§ 30a
Gebührenerstattung
(1) Wechselt ein Beamter des gehobenen Dienstes in der allgemeinen Verwaltung in
der Zeit vom Beginn seines Vorbereitungsdienstes bis zum Ablauf von fünf Jahren
nach seiner Ernennung zum Beamten auf Probe in dieselbe, eine entsprechende oder
eine gleichwertige Laufbahn bei einem anderen Dienstherrn im Anwendungsbereich
dieses Gesetzes, so hat der neue Dienstherr dem bisherigen Dienstherrn die für
das Studium des Beamten an der Verwaltungsfachhochschule angefallenen Gebühren
zu erstatten. Dies gilt auch dann, wenn der ehemalige Beamte beim neuen
Dienstherrn in einem Arbeitsverhältnis mindestens gleichwertig beschäftigt wird.

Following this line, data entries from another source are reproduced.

(** ** The octets of a value *)

Definition component_body (c : PacketFilterComponent) : bytes := tail (encode_component c).

Definition filter_wire (f : PacketFilter) : bytes :=
  [Z.lor (Z.shiftl (direction_code (pf_direction f)) 4) (pf_identifier f);
   evaluation_precedence f; contents_size f] ++ mjoin (encode_component <$> components f).

Definition parameter_body (p : TftParameter) : bytes :=
  match p with
  | AuthorizationTokenParameter token => token
  | FlowIdentifierParameter flow =>
      u16_to_be_bytes (media_component_number flow) ++ u16_to_be_bytes (ip_flow_number flow)
  | PacketFilterIdentifiersParameter value => value
  | UnknownParameter value => unknown_contents value
  end.

Definition parameter_wire (p : TftParameter) : bytes :=
  [parameter_identifier p; parameter_contents_len p] ++ parameter_body p.

Definition filters_wire (l : PacketFilterList) : bytes :=
  match l with
  | NoFilters => []
  | Identifiers ids => ids
  | Filters fs => mjoin (filter_wire <$> fs)
  end.

Definition header_octet (o : TftOperation) (with_parameters : bool) (count : Z) : Z :=
  Z.lor (if with_parameters then Z.lor (Z.shiftl (operation_code o) 5) 0x10
         else Z.shiftl (operation_code o) 5) count.

Definition template_wire (t : TrafficFlowTemplate) : bytes :=
  header_octet (operation t) (negb (bool_decide (parameters t = [])))
    (filter_list_len (packet_filters t))
  :: filters_wire (packet_filters t) ++ mjoin (parameter_wire <$> parameters t)
  ++ ignored_contents t.

(** What a value takes of the element budget. *)
Definition filter_cost (f : PacketFilter) : Z := 1 + len (components f).

Definition parameter_cost (p : TftParameter) : Z :=
  match p with
  | PacketFilterIdentifiersParameter ids => 1 + len ids
  | _ => 1
  end.

Definition filter_list_cost (l : PacketFilterList) : Z :=
  match l with
  | NoFilters => 0
  | Identifiers ids => len ids
  | Filters fs => sum (filter_cost <$> fs)
  end.

Definition element_count (t : TrafficFlowTemplate) : Z :=
  filter_list_cost (packet_filters t) + sum (parameter_cost <$> parameters t).

(** ** Reasoning about outcomes *)

(** [r] returns, and an accepted value has [P]. *)
Definition sound {A} (r : outcome TftError A) (P : A → Prop) : Prop :=
  match r with
  | Ok a => P a
  | Err _ => True
  | Crash => False
  end.

Lemma sound_bind {A B} (r : outcome TftError A) (k : A → outcome TftError B) P Q :
  sound r P → (∀ a, P a → sound (k a) Q) → sound (let? a := r in k a) Q.
Proof. destruct r; cbn; auto. Qed.

Lemma sound_mono {A} (r : outcome TftError A) P Q : (∀ a, P a → Q a) → sound r P → sound r Q.
Proof. destruct r; cbn; auto. Qed.

Lemma sound_map_err {A} f (r : outcome TftError A) P : sound r P → sound (map_err f r) P.
Proof. by destruct r. Qed.

Lemma sound_if {A} (b : bool) e (r : outcome TftError A) P :
  (b = false → sound r P) → sound (if b then Err e else r) P.
Proof. destruct b; cbn; auto. Qed.

Ltac sound_step :=
  lazymatch goal with
  | |- sound (Ok _) _ => cbn [sound]
  | |- sound (Err _) _ => exact I
  | |- sound (if _ then Err _ else _) _ => apply sound_if; intros ?
  | |- sound (map_err _ _) _ => apply sound_map_err
  | |- sound (match _ with Ok _ => _ | Err _ => _ | Crash => _ end) _ => eapply sound_bind
  end.

(** ** Cursor and budget *)

(** [c'] is [c] after reading [l]. *)
Definition reads (c : Cursor) (l : bytes) (c' : Cursor) : Prop :=
  input c = l ++ input c' ∧ cursor_offset c' = cursor_offset c + len l.

Lemma reads_trans c l c' k c'' : reads c l c' → reads c' k c'' → reads c (l ++ k) c''.
Proof.
  intros [H1 H2] [H3 H4]. unfold reads. rewrite H1, H3, H4, H2, <- app_assoc.
  split; [done|]. len_lia.
Qed.

Lemma reads_nil c : reads c [] c.
Proof. split; [done|]. rewrite len_nil. lia. Qed.

Lemma read_u8_sound c field : sound (read_u8 c field) (λ r, reads c [r.1] r.2).
Proof.
  unfold read_u8, advance. destruct (input c) as [|v rest] eqn:E; [done|].
  unfold checked_add. by repeat case_match; simplify_eq.
Qed.

Lemma take_bytes_sound c n field :
  0 ≤ n → sound (take_bytes c n field) (λ r, reads c r.1 r.2 ∧ len r.1 = n).
Proof.
  intros Hn. unfold take_bytes. sound_step. to_prop. unfold advance, checked_add.
  destruct (_ <=? USIZE_MAX); [|done]. cbn. unfold reads. cbn. rewrite take_drop. unfold len in *.
  rewrite length_take. split; [split; [done|lia]|lia].
Qed.

Lemma take_component_sound c t n :
  0 ≤ n → sound (take_component c t n) (λ r, reads c r.1 r.2 ∧ len r.1 = n).
Proof. intros Hn. unfold take_component. sound_step. by apply take_bytes_sound. Qed.

Lemma copy_array_sound n l field off : sound (copy_array n l field off) (λ v, v = l ∧ len l = n).
Proof. unfold copy_array. case_match; to_prop; done. Qed.

(** [b'] is [b] with [n] more elements, within the limit if [b] was. *)
Definition spends (b : ElementBudget) (n : Z) (b' : ElementBudget) : Prop :=
  used b' = used b + n ∧ limit b' = limit b ∧ (used b ≤ limit b → used b' ≤ limit b').

Lemma spends_0 b : spends b 0 b.
Proof. unfold spends. lia. Qed.

Lemma spends_trans b n b' k b'' m :
  spends b n b' → spends b' k b'' → m = n + k → spends b m b''.
Proof. unfold spends. intros. lia. Qed.

Lemma consume_sound b off : sound (consume b off) (λ b', spends b 1 b').
Proof.
  unfold consume, checked_add. destruct (_ <=? USIZE_MAX); cbn [ok_or]; [|done]. sound_step. to_prop.
  unfold spends. cbn. lia.
Qed.

Lemma array2_sound l : len l = 2 → sound (array2 l) (λ r, l = [r.1; r.2]).
Proof. unfold len. destruct l as [|? [|? [|]]]; cbn; try lia; done. Qed.

Lemma array3_sound l : len l = 3 → sound (array3 l) (λ '(a, b, c), l = [a; b; c]).
Proof. unfold len. destruct l as [|? [|? [|? [|]]]]; cbn; try lia; done. Qed.

Lemma array4_sound l : len l = 4 → sound (array4 l) (λ '(a, b, c, d), l = [a; b; c; d]).
Proof. unfold len. destruct l as [|? [|? [|? [|? [|]]]]]; cbn; try lia; done. Qed.

Lemma array8_sound l :
  len l = 8 →
  sound (array8 l) (λ '((a, b, c, d), (e, f, g, h)), l = [a; b; c; d] ++ [e; f; g; h]).
Proof.
  unfold len. destruct l as [|? [|? [|? [|? [|? [|? [|? [|? [|]]]]]]]]]; cbn; try lia; done.
Qed.

(** ** Components: what the decoder accepts *)

Lemma read_component_u8_sound c t :
  bytes_ok (input c) → sound (read_component_u8 c t) (λ r, reads c [r.1] r.2 ∧ u8 r.1).
Proof.
  intros Hc. unfold read_component_u8. sound_step; [by apply take_component_sound|].
  intros [raw c'] [Hr Hl]. cbn [fst snd] in *. destruct raw as [|v raw]; [done|].
  rewrite len_cons in Hl. assert (raw = []) as -> by (apply len_0_inv; lia).
  cbn. split; [done|]. destruct Hr as [Hr _]. rewrite Hr in Hc. by apply bytes_ok_cons in Hc as [? _].
Qed.

Lemma reads_ok c l c' : reads c l c' → bytes_ok (input c) → bytes_ok l ∧ bytes_ok (input c').
Proof. intros [-> _]. by rewrite bytes_ok_app. Qed.
Lemma acquire_total b sampled k o ttl :
  store_ok (inner b) → bounded (inner b) →
  bounded (inner (acquire cfg b sampled k o ttl).1) ∧ returns (acquire cfg b sampled k o ttl).2.
Proof.
  intros Hok Hb. unfold acquire. pose proof (validate_ttl_returns ttl) as Hv. unfold returns in Hv.
  destruct (map_err _ (validate_session_ttl ttl)); [|done..].
  destruct (command_time b sampled) as [now b1] eqn:Ht. apply command_time_spec in Ht as (E1 & _).
  rewrite <- E1 in Hok, Hb. apply settle_sound; [done|].
  call (map_err_returns lease_error_from _ (deadline_returns now ttl)).
  pose proof (prune_state_ok (inner b1) now Hok) as Hp.
  call (map_err_returns lease_error_from _ (next_sequence_returns cfg (prune_state (inner b1) now))).
  set (st := prune_state (inner b1) now) in *.
  destruct (match leases _ !! k with Some _ => _ | None => _ end); [apply sound_err|].
  match goal with |- context [map_err ?f (ensure_key_capacity ?s k ?n)] =>
    call (map_err_returns f _ (ensure_returns s k n)) end.
  assert (returns (acquire_fence (apply_async_floor_to_key st k) k)) as Hf
    by (unfold returns, acquire_fence, ok_or; by repeat case_match).
  call Hf. destruct a3 as [[st1 f] c].
  apply commit_sound; [by eapply acquire_staged; [apply Hp|done..]| |done].
  apply acquire_fence_spec in Heqo3 as (_ & _ & _ & ->);
    [|destruct (apply_floor_fields k st) as (_ & _ & _ & _ & _ & -> & _); apply Hp].
  rewrite journal_set_fence. transitivity (journal (apply_async_floor_to_key st k)); [done|].
  rewrite journal_floor. apply journal_prune.
Qed.
(** ** Printing and parsing *)

(** The printed form names modules; parsing it reads a module name as a prefix, so
    the registry has to map the module's name to that module alone. *)
Definition canonical_module (r : ModuleRegistry) (m : str) : Prop :=
  prefix_to_modules r !! m = Some [m] ∧ valid_symbol m = true.

Definition node_canonical (r : ModuleRegistry) (n : QualifiedNodeName) : Prop :=
  canonical_module r (module n) ∧ valid_symbol (name n) = true.

Definition segment_canonical (r : ModuleRegistry) (s : YangPathPatternSegment) : Prop :=
  match s with
  | Exact n => node_canonical r n
  | WildcardAny => True
  | WildcardModule m => canonical_module r m
  end.

(** The text of the segments, one slash before each. *)
Definition render (segs : list YangPathPatternSegment) : str :=
  mjoin ((λ s, lit "/" ++ segment_to_string s) <$> segs).

Lemma render_cons s segs : render (s :: segs) = SLASH :: segment_to_string s ++ render segs.
Proof. done. Qed.

Lemma last_symbol pre s :
  valid_symbol s = true → ∃ c, last (pre ++ s) = Some c ∧ c ∈ s.
Proof.
  intros Hs. destruct (last s) as [c|] eqn:Hl.
  - exists c. rewrite last_app, Hl. split; [done|]. by apply last_Some_elem_of.
  - apply last_None in Hl as ->. done.
Qed.

Lemma segment_text r s :
  segment_canonical r s →
  SLASH ∉ segment_to_string s ∧
  ∃ c, last (segment_to_string s) = Some c ∧ is_whitespace c = false ∧ c ≠ SLASH.
Proof.
  destruct s as [[m n]| |m]; cbn.
  - intros [[_ Hm] Hn]. apply valid_symbol_reserved in Hm as (_ & Hm & _). unfold node_to_string. cbn in *.
    split.
    + apply valid_symbol_reserved in Hn as (_ & Hn' & _). set_solver.
    + destruct (last_symbol (m ++ [COLON]) n Hn) as (c & Hl & Hc).
      rewrite <- app_assoc in Hl. exists c. split; [exact Hl|].
      apply (valid_symbol_char n c) in Hc; naive_solver.
  - intros _. split; [set_solver|]. by exists STAR.
  - intros [_ Hm]. apply valid_symbol_reserved in Hm as (_ & Hm & _). split; [set_solver|].
    exists STAR. by rewrite last_app.
Qed.

Lemma render_last r s segs :
  Forall (segment_canonical r) (s :: segs) →
  ∃ c, last (render (s :: segs)) = Some c ∧ is_whitespace c = false ∧ c ≠ SLASH.
Proof.
  revert s. induction segs as [|t segs IH]; intros s; inversion_clear 1 as [|? ? Hs Hsegs].
  - apply segment_text in Hs as (_ & c & Hl & Hc). exists c. split; [|done].
    rewrite render_cons, app_comm_cons, last_app. cbn. rewrite last_cons. by rewrite Hl.
  - destruct (IH t) as (c & Hl & Hc); [done|]. exists c. split; [|done].
    by rewrite render_cons, app_comm_cons, last_app, Hl.
Qed.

Der neue Dienstherr hat dem bisherigen Dienstherrn einen Dienstherrnwechsel im
Sinne von Satz 1 und 2 unverzüglich mitzuteilen.
(2) Abs. 1 findet keine Anwendung, wenn der
Ausbildungsdienstherr den Beamten nach der Ableistung des Vorbereitungsdienstes
aus Gründen, die der Beamte nicht zu vertreten hat, nicht in ein
Beamtenverhältnis auf Probe übernimmt oder wenn der Dienstherrnwechsel zur
Vermeidung einer Versetzung in den Ruhestand nach § 51 erfolgt.
(3) Der Erstattungsbetrag mindert sich für jedes volle
Jahr, das der Beamte nach seiner Ernennung zum Beamten auf Probe bei seinem
bisherigen Dienstherrn Dienst geleistet hat, um ein Fünftel. § 59 Abs. 5 des
Bundesbesoldungsgesetzes bleibt unberührt.